Le destroyer de type 45 a partagé des images de cet exercice de tir sur les réseaux sociaux, montrant ses canons en action et des obus tombant autour d’une cible gonflable d’entraînement surnommée dans la flotte « la tomate tueuse », flottant sur une mer grise. « Chaque tir commence bien avant que la détente ne soit pressée. À l’occasion de l’anniversaire de la fondation de la branche ingénierie de la Royal Navy, cette journée est un rappel du rôle joué par nos ingénieurs armes dans la capacité opérationnelle en mer. Fier de l’équipe qui maintient le HMS Duncan prêt au combat », a publié le navire sur X.

Cette publication souligne qu’avant même le départ d’un obus, chaque arme opérationnelle à bord d’un navire militaire est le fruit d’un travail souvent méconnu de nombreux techniciens : ceux qui testent les circuits, graissent les affûts, gèrent les magasins d’armes situés en soute, etc. Le choix de l’anniversaire de la branche ingénierie a été l’occasion de mettre en lumière ce personnel souvent éclipsé au profit de l’opérateur qui appuie sur la gâchette.

Ce rappel est d’autant plus pertinent en cette semaine où il est important de souligner que les exercices de tir restent une preuve concrète de la formation et de la préparation opérationnelle de la flotte.

Le HMS Duncan, sixième et dernier destroyer de type 45 construit, est engagé dans l’opération Arctic Sentry de l’OTAN visant à sécuriser le Grand Nord. Son système de défense aérienne Sea Viper, conçu pour cette classe, constitue son principal atout en protégeant la force contre les menaces aériennes et les missiles. Ses canons permettent de gérer les menaces à plus courte distance, avec un canon principal de 114 mm (4,5 pouces), des pièces de 30 mm de petit calibre ainsi que des systèmes de défense rapprochée pour les menaces de surface et aériennes. Des exercices comme celui-ci sont essentiels pour maintenir à jour les compétences des équipages de canons, du centre opérations et des équipes de maintenance sur des armes nécessitant une pratique régulière en conditions réelles.

Reconnaissons-le, cet exercice, aussi important soit-il en termes de préparation, est un événement mineur et routinier. Les navires de guerre s’entraînent régulièrement à tirer, et certains pourraient juger superflu d’en rendre compte. Pourtant, il est primordial de le faire. Alors que l’attention médiatique, y compris la nôtre, se concentre souvent sur le retrait de navires, les difficultés d’entretien ou les lacunes capacitaires, on oublie trop facilement que la flotte reste active, effectuant sans relâche ces exercices indispensables pour maintenir ses capacités opérationnelles.

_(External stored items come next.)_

Fixpoint check_yellow_positions (guess : string) (required_letter : letter) (ps : list nat)
  : option bool :=
  match ps with
  | [] => Some true
  | position :: ps' =>
      match String.get position guess with
      | None => None
      | Some c => if Ascii.eqb c required_letter then Some false
                  else check_yellow_positions guess required_letter ps'
      end
  end.

Fixpoint check_yellows (self : Game) (guess : string) (ys : list letter) : option bool :=
  match ys with
  | [] => Some true
  | required_letter :: ys' =>
      if negb (char_in required_letter guess) then Some false
      else
        let r := match assoc Ascii.eqb required_letter (yellow_positions self) with
                 | Some ps => check_yellow_positions guess required_letter ps
                 | None => Some true
                 end in
        match r with
        | Some true => check_yellows self guess ys'
        | other => other
        end
  end.

Definition is_valid_hard_mode (self : Game) (guess : string) : option bool :=
  match check_greens guess (required_green_positions self) with
  | Some true => check_yellows self guess (required_yellow_letters self)
  | other => other
  end.

(** [WordleGame.is_valid_guess(guess)]. *)
Definition is_valid_guess (self : Game) (guess : string) : option bool :=
  if negb (String.length guess =? 5)%nat then Some false
  else if negb (isalpha guess) then Some false
  else if negb (existsb (String.eqb (upper guess)) (valid_guesses self)) then Some false
  else if hard_mode self then is_valid_hard_mode self (upper guess)
  else Some true.

(** One step of [_update_keyboard_state] at index [i]. *)
Definition update_one (self : Game) (i : nat) (entry : letter * Color) : Game :=
  let (letter0, color) := entry in
  let letter_upper := upper_char letter0 in
  let gl := if negb (existsb (fun p => Ascii.eqb letter_upper (fst p)) (guessed_letters self))
               || Color_eqb color GREEN
            then dict_set Ascii.eqb letter_upper color (guessed_letters self)
            else guessed_letters self in
  let '(rg, ry, yp) :=
    if hard_mode self then
      match color with
      | GREEN => (dict_set Nat.eqb i letter_upper (required_green_positions self),
                  required_yellow_letters self, yellow_positions self)
      | YELLOW =>
          let ps := match assoc Ascii.eqb letter_upper (yellow_positions self) with
                    | Some ps => ps | None => [] end in
          (required_green_positions self,
           list_add Ascii.eqb letter_upper (required_yellow_letters self),
           dict_set Ascii.eqb letter_upper (list_add Nat.eqb i ps) (yellow_positions self))
      | GRAY => (required_green_positions self, required_yellow_letters self, yellow_positions self)
      end
    else (required_green_positions self, required_yellow_letters self, yellow_positions self) in
  mkGame (target self) (valid_guesses self) (attempts self) (max_attempts self)
         gl (all_guesses self) (lines_printed self) (won self) (hard_mode self) rg ry yp.

Fixpoint update_loop (self : Game) (i : nat) (feedback : Feedback) : Game :=
  match feedback with
  | [] => self
  | e :: fb' => update_loop (update_one self i e) (S i) fb'
  end.

(** [WordleGame._update_keyboard_state(feedback)]. *)
Definition update_keyboard_state (self : Game) (feedback : Feedback) : Game :=
  update_loop self 0 feedback.
(** C8.  A warm-up phase submits nothing: whatever the workers do and
    however the turns interleave with the collector's loop, the collector
    (its per-kind metrics, its channel, its CSV rows) is after the phase
    what it was before.  Outside warm-up the same [performOperation] sends
    its result to the collector.  The phase runs on a pool without [nil]
    clients and on a pool of keys every key draw falls into; without them
    the workers panic. *)
Theorem warmup_never_submits
    (r : BenchmarkRunner) (duration entered : Z) (schedule : list Turn)
    (log : list Text) (client : Client.t) (o : Operation) (workerID : Z)
    (op : string) :
  Collector.results (collector r) = [] ->
  is_Some (startWorkers (Z.to_nat (NumWorkers (cfg r))) (pool r)) ->
  Forall is_Some (ConnectionPool.clients (pool r)) ->
  0 <= ValueSize (cfg r) ->
  Forall (drawn (cfg r)) schedule ->
  Forall (picked (keyGen r)) schedule ->
  selectOperation (cfg r) (draw o) = Some op ->
  in_pool (keyGen r) (keyDraw o) ->
  (exists r' log',
      runWorkers r duration true entered schedule log = Some (r', log')
      /\ collector r' = collector r)
  /\ (exists r' lines,
        performOperation r (Some client) o true workerID = Some (r', lines)
        /\ collector r' = collector r)
  /\ (exists r' lines,
        performOperation r (Some client) o false workerID = Some (r', lines)
        /\ Collector.results (collector r') = [result op o]).
Proof.
  intros Hidle [p Hp] Hclients Hsize Hall Hkeys Hop Hkey. split; [| split].
  - unfold runWorkers.
    destruct (acquire_startWorkers _ _ _ Hp) as (handed & -> & Hhanded).
    cbn [mbind option_bind].
    assert (Hsome : Forall is_Some handed).
    { eapply Forall_impl; [exact Hhanded |]. intros c Hc.
      rewrite Forall_forall in Hclients. apply Hclients. exact Hc. }
    destruct (turns_warmup (entered + duration) handed schedule (with_pool r p))
      with (log := log) as [log' Hrun];
      [exact Hidle | exact Hsize | exact Hsome | exact Hall | exact Hkeys |].
    exists (with_pool r p), log'. split; [exact Hrun | reflexivity].
  - destruct (performOperation_warmup r client o workerID Hsize
                (ex_intro _ op Hop) Hkey) as [lines Hrun].
    exists r, lines. split; [exact Hrun | reflexivity].
  - destruct (performOperation_measuring r client o workerID op Hsize Hop Hkey)
      as (r' & lines & Hrun & Hq & _).
    { rewrite Hidle. unfold len, results_capacity. simpl. lia. }
    exists r', lines. split; [exact Hrun |]. rewrite Hq, Hidle. reflexivity.
Qed.
Definition inlineOnlyDeep (n : Node) : Prop :=
  (inlineOnly n = true -> forall w v, render [n] v = render [n] w) /\
  match n with
  | Paragraph Children =>
      forallb inlineOnly Children = true ->
      forall w v, render Children v = render Children w
  | _ => True
  end.

Definition tagFreeDeep (n : Node) : Prop :=
  (tagFree n = true ->
   forall w v, indent v = indent w -> render [n] v = render [n] w) /\
  match n with
  | Paragraph Children =>
      forallb tagFree Children = true ->
      forall w v, indent v = indent w -> render Children v = render Children w
  | _ => True
  end.

(** ** Facts on strings *)

Lemma append_nil_r (s : string) : s ++ EmptyString = s.
Proof. induction s as [|c s IH]; [reflexivity|]. unfold String.append in *. fold String.append in *. now rewrite IH. Qed.

Lemma append_assoc (a b c : string) : (a ++ b) ++ c = a ++ (b ++ c).
Proof.
  induction a as [|x a IH]; [reflexivity|].
  change ((String x a ++ b) ++ c) with (String x ((a ++ b) ++ c)).
  now rewrite IH.
Qed.

Lemma append_cons (c : ascii) (a b : string) :
  String c a ++ b = String c (a ++ b).
Proof. reflexivity. Qed.

Lemma len_append (a b : string) : len (a ++ b) = (len a + len b)%Z.
Proof.
  unfold len. induction a as [|x a IH]; [reflexivity|].
  rewrite append_cons. cbn [String.length]. lia.
Qed.

Lemma len_nonneg (s : string) : (0 <= len s)%Z.
Proof. unfold len. lia. Qed.

(** ** Facts on the builder *)

Lemma WriteString_WriteString (a b : string) (w : OrgWriter) :
  WriteString b (WriteString a w) = WriteString (a ++ b) w.
Proof. unfold WriteString. cbn. now rewrite append_assoc. Qed.

Lemma WriteString_empty (w : OrgWriter) : WriteString EmptyString w = w.
Proof. destruct w. unfold WriteString. cbn. now rewrite append_nil_r. Qed.

(** Two renders that return the same writer appended texts of one length. *)
Lemma WriteString_len (a b : string) (w : OrgWriter) :
  Ok (WriteString a w) = Ok (WriteString b w) -> len a = len b.
Proof.
  intros H.
  assert (E : stringBuilder (WriteString a w) = stringBuilder (WriteString b w))
    by congruence.
  unfold WriteString in E. cbn [stringBuilder] in E.
  apply (f_equal len) in E. rewrite !len_append in E. lia.
Qed.

(** ** Loops of appending bodies append *)

Lemma appends_intro (m : Method) :
  (forall w, m w = emit (let! tmp := m (emptyClone w) in Ok (String_ tmp)) w) ->
  appends m.
Proof.
  intros H.
  exists (fun i t => let! tmp := m (mkOrgWriter t EmptyString i) in Ok (String_ tmp)).
  exact H.
Qed.

Lemma appends_seq (m1 m2 : Method) :
  appends m1 -> appends m2 -> appends (fun w => let! w := m1 w in m2 w).
Proof.
  intros [f1 H1] [f2 H2].
  exists (fun i t => let! a := f1 i t in let! b := f2 i t in Ok (a ++ b)).
  intros w. rewrite H1.
  destruct (f1 (indent w) (TagsColumn w)) as [a|p]; [|reflexivity].
  cbn. rewrite H2. cbn.
  destruct (f2 (indent w) (TagsColumn w)) as [b|p]; [|reflexivity].
  cbn. now rewrite WriteString_WriteString.
Qed.

Lemma appends_forEach {A : Type} (body : A -> Method) (xs : list A) :
  Forall (fun x => appends (body x)) xs -> appends (forEach body xs).
Proof.
  induction 1 as [|x rest Hx _ IH].
  - exists (fun _ _ => Ok EmptyString). intros w. cbn.
    now rewrite WriteString_empty.
  - exact (appends_seq _ _ Hx IH).
Qed.

Lemma appends_forEachFrom {A : Type} (body : Z -> A -> Method) (xs : list A) :
  Forall (fun x => forall i, appends (body i x)) xs ->
  forall i, appends (forEachFrom body i xs).
Proof.
  induction 1 as [|x rest Hx _ IH]; intros i.
  - exists (fun _ _ => Ok EmptyString). intros w. cbn.
    now rewrite WriteString_empty.
  - exact (appends_seq _ _ (Hx i) (IH (i + 1)%Z)).
Qed.

(** ** Every method appends

    A method never reads the text already in the builder, nor changes the
    configuration of its receiver: it appends a text that depends on the
    indentation and the tags column alone. *)

Lemma append_nil_l (s : string) : EmptyString ++ s = s.
Proof. reflexivity. Qed.

(** The two loops over strings, in closed form. *)

Lemma writeAttributes_text (attributes : list string) (w : OrgWriter) :
  writeAttributes attributes w = WriteString (attributesText attributes) w.
Proof.
  revert w.
  induction attributes as [attributes IH] using (induction_ltof1 _ (@length string)).
  unfold ltof in IH. intros w.
  destruct attributes as [|key [|value rest]];
    [cbn; now rewrite WriteString_empty..|].
  cbn [writeAttributes attributesText].
  rewrite IH by (cbn; lia).
  destruct (strings.ContainsAny value (tab ++ " "));
    now rewrite !WriteString_WriteString, ?append_assoc.
Qed.

Lemma writeLines_text (lines : list string) (w : OrgWriter) :
  forEach (fun line w => Ok (WriteString (indent w ++ line ++ newline) w)) lines w
  = Ok (WriteString (linesText (indent w) lines) w).
Proof.
  revert w. induction lines as [|line lines IH]; intros w.
  - cbn. now rewrite WriteString_empty.
  - cbn [forEach bind linesText fold_right]. rewrite IH.
    cbn [indent WriteString]. fold (linesText (indent w) lines).
    now rewrite WriteString_WriteString.
Qed.

Lemma writeLines_text_unfolded (lines : list string) (w : OrgWriter) :
  forEach
    (fun line w =>
       Ok {| TagsColumn := TagsColumn w;
             stringBuilder := stringBuilder w ++ indent w ++ line ++ newline;
             indent := indent w |}) lines w
  = Ok (WriteString (linesText (indent w) lines) w).
Proof. exact (writeLines_text lines w). Qed.

Ltac case_result r :=
  lazymatch r with
  | Ok _ => fail
  | Panic _ => fail
  | bind _ _ => fail
  | emit _ _ => fail
  | match _ with _ => _ end => fail
  | _ => destruct r eqn:?
  end.

Ltac case_step :=
  match goal with
  | |- context [emit ?r _] => case_result r
  | |- context [bind ?r _] => case_result r
  | |- context [if ?b then _ else _] => case_result b
  | |- context [match ?x with _ => _ end] => case_result x
  end.

Ltac case_if :=
  match goal with
  | |- context [if ?b then _ else _] => case_result b
  end.

Ltac use_case :=
  match goal with
  | E : ?r = _ |- context [?r] => rewrite E
  end.

Ltac builder_norm :=
  repeat (progress
            (cbn [TagsColumn stringBuilder indent bind emit];
             rewrite ?writeLines_text, ?writeLines_text_unfolded,
               ?writeAttributes_text;
             unfold emptyClone, withIndent, WriteString, String_));
  rewrite ?append_nil_l, ?append_assoc.

Ltac use_appends :=
  match goal with
  | H : forall w, _ = emit _ w |- _ => rewrite !H
  end.

Ltac appends_auto :=
  apply appends_intro; intros ?w;
  builder_norm;
  repeat (first [use_case | case_if | use_appends | case_step]; builder_norm);
  try reflexivity.

Section MethodsAppend.

Variable wn : list Node -> Method.

Lemma writeHeadline_appends Lvl Status Priority Title Tags Children :
  appends (wn Title) -> appends (wn Children) ->
  appends (writeHeadline wn Lvl Status Priority Title Tags Children).
Proof.
  intros [f H] [g G]. unfold writeHeadline. appends_auto.
Qed.

Lemma writeBlock_appends Name Parameters Children :
  appends (wn Children) -> appends (writeBlock wn Name Parameters Children).
Proof.
  intros [f H]. unfold writeBlock. appends_auto.
Qed.

Lemma writeFootnoteDefinition_appends f :
  appends (wn (fdChildren f)) -> appends (writeFootnoteDefinition wn f).
Proof.
  intros [g G]. unfold writeFootnoteDefinition. appends_auto.
Qed.

Lemma writeParagraph_appends Children :
  appends (wn Children) -> appends (writeParagraph wn Children).
Proof.
  intros [f H]. unfold writeParagraph. appends_auto.
Qed.

Lemma writeKeyword_appends Key Value : appends (writeKeyword Key Value).
Proof. unfold writeKeyword. appends_auto. Qed.

Lemma writeComment_appends Content : appends (writeComment Content).
Proof. unfold writeComment. appends_auto. Qed.

Lemma writeNodeWithMeta_appends n Caption HTMLAttributes :
  appends (wn [n]) -> Forall (fun ns => appends (wn ns)) Caption ->
  appends (writeNodeWithMeta wn n Caption HTMLAttributes).
Proof.
  intros Hn HCaption. unfold writeNodeWithMeta.
  refine (appends_seq _ (fun w => let! w := _ w in wn [n] w) _ _).
  - apply appends_forEach.
    eapply Forall_impl; [exact HCaption|].
    intros ns [f H]. appends_auto.
  - refine (appends_seq _ _ _ Hn).
    apply appends_forEach, Forall_forall. intros attributes _.
    appends_auto.
Qed.

Lemma writeListItem_appends Bullet Children :
  appends (wn Children) -> appends (writeListItem wn Bullet Children).
Proof.
  intros [f H]. unfold writeListItem. appends_auto.
Qed.

Lemma writeTableSeparator_appends Content :
  appends (writeTableSeparator Content).
Proof. unfold writeTableSeparator. appends_auto. Qed.

Lemma writeTableColumns_appends columns :
  Forall (fun ns => appends (wn ns)) columns ->
  appends (writeTableColumns wn columns).
Proof.
  intros Hcolumns. unfold writeTableColumns.
  generalize (Z.of_nat (length columns) - 1)%Z. intros last.
  assert (Hloop : forall i, appends
            (forEachFrom
               (fun i columnNodes w =>
                  let! w := wn columnNodes w in
                  let w := WriteString " |" w in
                  Ok (if (i <? last)%Z then WriteString " " w else w))
               i columns)).
  { apply appends_forEachFrom.
    eapply Forall_impl; [exact Hcolumns|].
    intros ns [f H] i. appends_auto. }
  destruct (Hloop 0%Z) as [g G]. appends_auto.
Qed.

Lemma writeTable_appends Header Rows :
  appends (wn [Header]) -> appends (wn Rows) ->
  appends (writeTable wn Header Rows).
Proof. intros H1 H2. exact (appends_seq _ _ H1 H2). Qed.

Lemma writeTableHeader_appends Columns Separator :
  Forall (fun ns => appends (wn ns)) Columns -> appends (wn [Separator]) ->
  appends (writeTableHeader wn Columns Separator).
Proof.
  intros H1 H2.
  exact (appends_seq _ _ (writeTableColumns_appends _ H1) H2).
Qed.

Lemma writeHorizontalRule_appends : appends writeHorizontalRule.
Proof. unfold writeHorizontalRule. appends_auto. Qed.

Lemma writeText_appends Content : appends (writeText Content).
Proof. unfold writeText. appends_auto. Qed.

Lemma writeEmphasis_appends Kind Content :
  appends (wn Content) -> appends (writeEmphasis wn Kind Content).
Proof.
  intros [f H]. unfold writeEmphasis. appends_auto.
Qed.

Lemma writeLineBreak_appends Count : appends (writeLineBreak Count).
Proof. unfold writeLineBreak. appends_auto. Qed.

Lemma writeExplicitLineBreak_appends : appends writeExplicitLineBreak.
Proof. unfold writeExplicitLineBreak. appends_auto. Qed.

Lemma writeFootnoteLink_appends Name Definition_ :
  onOption
    (fun definition =>
       match fdChildren definition with
       | Paragraph Children :: _ => appends (wn Children)
       | _ => True
       end) Definition_ ->
  appends (writeFootnoteLink wn Name Definition_).
Proof.
  unfold writeFootnoteLink.
  destruct Definition_ as [definition|]; cbn [onOption];
    [|intros _; appends_auto].
  destruct (fdChildren definition) as [|first rest];
    [intros _; appends_auto|].
  destruct first; try solve [intros _; appends_auto].
  intros [f H]. appends_auto.
Qed.

Lemma writeRegularLink_appends URL Description AutoLink :
  onOption (fun ns => appends (wn ns)) Description ->
  appends (writeRegularLink wn URL Description AutoLink).
Proof.
  unfold writeRegularLink.
  destruct AutoLink; [intros _; appends_auto|].
  destruct Description as [ns|]; cbn [onOption]; [|intros _; appends_auto].
  intros [f H]. appends_auto.
Qed.

End MethodsAppend.

Lemma appendsDeep_nodes (ns : list Node) :
  Forall appendsDeep ns -> appends (writeNodes ns).
Proof.
  intros H. apply appends_forEach.
  eapply Forall_impl; [exact H|]. now intros n [Hn _].
Qed.

Lemma appendsDeep_columns (columns : list (list Node)) :
  Forall (Forall appendsDeep) columns ->
  Forall (fun ns => appends (writeNodes ns)) columns.
Proof.
  intros H. eapply Forall_impl; [exact H|]. exact appendsDeep_nodes.
Qed.

Lemma appendsDeep_node (n : Node) :
  appendsDeep n -> appends (writeNodes [n]).
Proof. intros H. apply appendsDeep_nodes. now constructor. Qed.

Lemma writeNode_appendsDeep (n : Node) : appendsDeep n.
Proof.
  induction n using Node_nested_ind; (split; [cbn [writeNode]|exact I || idtac]).
  - exists (fun _ _ => Ok EmptyString). intros w. cbn.
    now rewrite WriteString_empty.
  - exists (fun _ _ => Panic (BadNode repr)). reflexivity.
  - apply writeComment_appends.
  - apply writeKeyword_appends.
  - apply writeNodeWithMeta_appends;
      [now apply appendsDeep_node | now apply appendsDeep_columns].
  - apply writeHeadline_appends; now apply appendsDeep_nodes.
  - apply writeBlock_appends; now apply appendsDeep_nodes.
  - apply writeFootnoteDefinition_appends; now apply appendsDeep_nodes.
  - now apply appendsDeep_nodes.
  - apply writeListItem_appends; now apply appendsDeep_nodes.
  - apply writeTable_appends;
      [now apply appendsDeep_node | now apply appendsDeep_nodes].
  - apply writeTableHeader_appends;
      [now apply appendsDeep_columns | now apply appendsDeep_node].
  - apply writeTableColumns_appends. now apply appendsDeep_columns.
  - apply writeTableSeparator_appends.
  - apply writeParagraph_appends; now apply appendsDeep_nodes.
  - eapply Forall_impl; [eassumption|]. now intros c [Hc _].
  - apply writeHorizontalRule_appends.
  - apply writeText_appends.
  - apply writeEmphasis_appends; now apply appendsDeep_nodes.
  - apply writeLineBreak_appends.
  - apply writeExplicitLineBreak_appends.
  - apply writeRegularLink_appends.
    destruct Description as [ns|]; cbn [onOption] in *;
      [now apply appendsDeep_nodes | exact I].
  - apply writeFootnoteLink_appends.
    destruct Definition_ as [[name children inline]|];
      cbn [onOption fdChildren] in *; [|exact I].
    destruct children as [|first rest]; [exact I|].
    destruct first; try exact I.
    match goal with
    | H : Forall _ (Paragraph _ :: _) |- _ =>
        apply Forall_cons_1 in H; destruct H as [[_ Hp] _]
    end.
    now apply appends_forEach.
Qed.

Un navire britannique tirant en entraînement n’est pas un événement spectaculaire, mais c’est le cœur même de la mission d’une marine qui vise à rester une force de combat efficace, et c’est précisément cela que nous nous engageons à couvrir.

Cette mission s’inscrit dans une période très active pour la Royal Navy dans le nord, qui commande depuis le début du mois la Force d’Intervention Alliée Maritime de l’OTAN. Le HMS Prince of Wales a récemment assuré la police aérienne de l’OTAN depuis la mer de Norvège, où ses F-35 ont intercepté des avions russes de longue portée, tandis que la présence du Duncan dans le Grand Nord complète cet engagement par une capacité renforcée de défense aérienne.